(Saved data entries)
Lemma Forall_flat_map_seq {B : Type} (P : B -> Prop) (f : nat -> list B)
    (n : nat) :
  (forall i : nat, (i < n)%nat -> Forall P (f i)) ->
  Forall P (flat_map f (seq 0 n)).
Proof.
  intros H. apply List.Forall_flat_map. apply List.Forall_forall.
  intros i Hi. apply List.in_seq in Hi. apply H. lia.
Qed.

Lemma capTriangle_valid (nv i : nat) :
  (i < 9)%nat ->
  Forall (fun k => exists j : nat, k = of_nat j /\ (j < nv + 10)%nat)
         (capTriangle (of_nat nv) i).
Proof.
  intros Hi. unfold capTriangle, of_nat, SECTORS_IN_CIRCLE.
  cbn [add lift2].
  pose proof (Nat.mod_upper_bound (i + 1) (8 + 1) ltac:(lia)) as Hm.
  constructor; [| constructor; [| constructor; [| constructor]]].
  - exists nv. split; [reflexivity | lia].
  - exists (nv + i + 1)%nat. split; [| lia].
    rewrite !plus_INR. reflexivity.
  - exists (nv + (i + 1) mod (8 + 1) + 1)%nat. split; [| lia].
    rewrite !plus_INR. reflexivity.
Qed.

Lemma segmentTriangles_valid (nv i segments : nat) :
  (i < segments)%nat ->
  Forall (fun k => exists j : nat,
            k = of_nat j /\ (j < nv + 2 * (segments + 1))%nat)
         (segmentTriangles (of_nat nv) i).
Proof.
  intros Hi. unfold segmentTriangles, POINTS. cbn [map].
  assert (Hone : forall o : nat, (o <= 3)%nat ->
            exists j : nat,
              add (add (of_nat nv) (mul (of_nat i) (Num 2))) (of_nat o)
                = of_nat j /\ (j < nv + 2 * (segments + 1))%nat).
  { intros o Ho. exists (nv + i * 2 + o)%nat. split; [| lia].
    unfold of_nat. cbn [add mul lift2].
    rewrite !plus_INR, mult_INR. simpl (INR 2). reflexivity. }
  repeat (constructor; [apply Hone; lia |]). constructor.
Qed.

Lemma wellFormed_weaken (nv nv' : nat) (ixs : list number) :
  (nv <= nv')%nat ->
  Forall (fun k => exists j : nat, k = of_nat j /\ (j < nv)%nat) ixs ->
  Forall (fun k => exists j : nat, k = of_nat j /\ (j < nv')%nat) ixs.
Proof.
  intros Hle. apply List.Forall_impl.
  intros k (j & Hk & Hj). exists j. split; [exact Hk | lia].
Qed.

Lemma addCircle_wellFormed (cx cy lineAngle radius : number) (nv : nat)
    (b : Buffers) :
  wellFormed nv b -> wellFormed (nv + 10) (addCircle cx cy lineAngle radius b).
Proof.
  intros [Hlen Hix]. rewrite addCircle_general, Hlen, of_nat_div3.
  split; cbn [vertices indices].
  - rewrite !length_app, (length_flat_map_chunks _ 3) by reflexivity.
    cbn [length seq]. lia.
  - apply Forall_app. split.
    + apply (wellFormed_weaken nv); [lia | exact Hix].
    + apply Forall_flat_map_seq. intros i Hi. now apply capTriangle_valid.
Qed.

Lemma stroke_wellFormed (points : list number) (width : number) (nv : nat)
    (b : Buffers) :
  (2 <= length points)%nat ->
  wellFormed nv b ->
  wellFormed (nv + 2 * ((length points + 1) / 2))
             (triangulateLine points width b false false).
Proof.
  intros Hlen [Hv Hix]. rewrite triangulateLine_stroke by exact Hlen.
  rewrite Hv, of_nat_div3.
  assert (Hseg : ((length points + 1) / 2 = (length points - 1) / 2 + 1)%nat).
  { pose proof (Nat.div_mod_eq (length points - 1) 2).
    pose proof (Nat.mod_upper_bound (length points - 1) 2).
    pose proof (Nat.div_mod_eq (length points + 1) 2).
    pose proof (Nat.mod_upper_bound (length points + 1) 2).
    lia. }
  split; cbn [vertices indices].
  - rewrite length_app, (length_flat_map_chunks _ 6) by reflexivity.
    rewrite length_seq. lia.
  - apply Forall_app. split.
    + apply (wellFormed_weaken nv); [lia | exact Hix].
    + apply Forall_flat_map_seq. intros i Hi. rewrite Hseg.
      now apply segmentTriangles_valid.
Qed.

Work request
Output every entry word for word.

Exercise output
Lemma Forall_flat_map_seq {B : Type} (P : B -> Prop) (f : nat -> list B)
    (n : nat) :
  (forall i : nat, (i < n)%nat -> Forall P (f i)) ->
  Forall P (flat_map f (seq 0 n)).
Proof.
  intros H. apply List.Forall_flat_map. apply List.Forall_forall.
  intros i Hi. apply List.in_seq in Hi. apply H. lia.
Qed.

Lemma capTriangle_valid (nv i : nat) :
  (i < 9)%nat ->
  Forall (fun k => exists j : nat, k = of_nat j /\ (j < nv + 10)%nat)
         (capTriangle (of_nat nv) i).
Proof.
  intros Hi. unfold capTriangle, of_nat, SECTORS_IN_CIRCLE.
  cbn [add lift2].
  pose proof (Nat.mod_upper_bound (i + 1) (8 + 1) ltac:(lia)) as Hm.
  constructor; [| constructor; [| constructor; [| constructor]]].
  - exists nv. split; [reflexivity | lia].
  - exists (nv + i + 1)%nat. split; [| lia].
    rewrite !plus_INR. reflexivity.
  - exists (nv + (i + 1) mod (8 + 1) + 1)%nat. split; [| lia].
    rewrite !plus_INR. reflexivity.
Qed.

Lemma segmentTriangles_valid (nv i segments : nat) :
  (i < segments)%nat ->
  Forall (fun k => exists j : nat,
            k = of_nat j /\ (j < nv + 2 * (segments + 1))%nat)
         (segmentTriangles (of_nat nv) i).
Proof.
  intros Hi. unfold segmentTriangles, POINTS. cbn [map].
  assert (Hone : forall o : nat, (o <= 3)%nat ->
            exists j : nat,
              add (add (of_nat nv) (mul (of_nat i) (Num 2))) (of_nat o)
                = of_nat j /\ (j < nv + 2 * (segments + 1))%nat).
  { intros o Ho. exists (nv + i * 2 + o)%nat. split; [| lia].
    unfold of_nat. cbn [add mul lift2].
    rewrite !plus_INR, mult_INR. simpl (INR 2). reflexivity. }
  repeat (constructor; [apply Hone; lia |]). constructor.
Qed.

Lemma wellFormed_weaken (nv nv' : nat) (ixs : list number) :
  (nv <= nv')%nat ->
  Forall (fun k => exists j : nat, k = of_nat j /\ (j < nv)%nat) ixs ->
  Forall (fun k => exists j : nat, k = of_nat j /\ (j < nv')%nat) ixs.
Proof.
  intros Hle. apply List.Forall_impl.
  intros k (j & Hk & Hj). exists j. split; [exact Hk | lia].
Qed.

Lemma addCircle_wellFormed (cx cy lineAngle radius : number) (nv : nat)
    (b : Buffers) :
  wellFormed nv b -> wellFormed (nv + 10) (addCircle cx cy lineAngle radius b).
Proof.
  intros [Hlen Hix]. rewrite addCircle_general, Hlen, of_nat_div3.
  split; cbn [vertices indices].
  - rewrite !length_app, (length_flat_map_chunks _ 3) by reflexivity.
    cbn [length seq]. lia.
  - apply Forall_app. split.
    + apply (wellFormed_weaken nv); [lia | exact Hix].
    + apply Forall_flat_map_seq. intros i Hi. now apply capTriangle_valid.
Qed.

Lemma stroke_wellFormed (points : list number) (width : number) (nv : nat)
    (b : Buffers) :
  (2 <= length points)%nat ->
  wellFormed nv b ->
  wellFormed (nv + 2 * ((length points + 1) / 2))
             (triangulateLine points width b false false).
Proof.
  intros Hlen [Hv Hix]. rewrite triangulateLine_stroke by exact Hlen.
  rewrite Hv, of_nat_div3.
  assert (Hseg : ((length points + 1) / 2 = (length points - 1) / 2 + 1)%nat).
  { pose proof (Nat.div_mod_eq (length points - 1) 2).
    pose proof (Nat.mod_upper_bound (length points - 1) 2).
    pose proof (Nat.div_mod_eq (length points + 1) 2).
    pose proof (Nat.mod_upper_bound (length points + 1) 2).
    lia. }
  split; cbn [vertices indices].
  - rewrite length_app, (length_flat_map_chunks _ 6) by reflexivity.
    rewrite length_seq. lia.
  - apply Forall_app. split.
    + apply (wellFormed_weaken nv); [lia | exact Hix].
    + apply Forall_flat_map_seq. intros i Hi. rewrite Hseg.
      now apply segmentTriangles_valid.
Qed.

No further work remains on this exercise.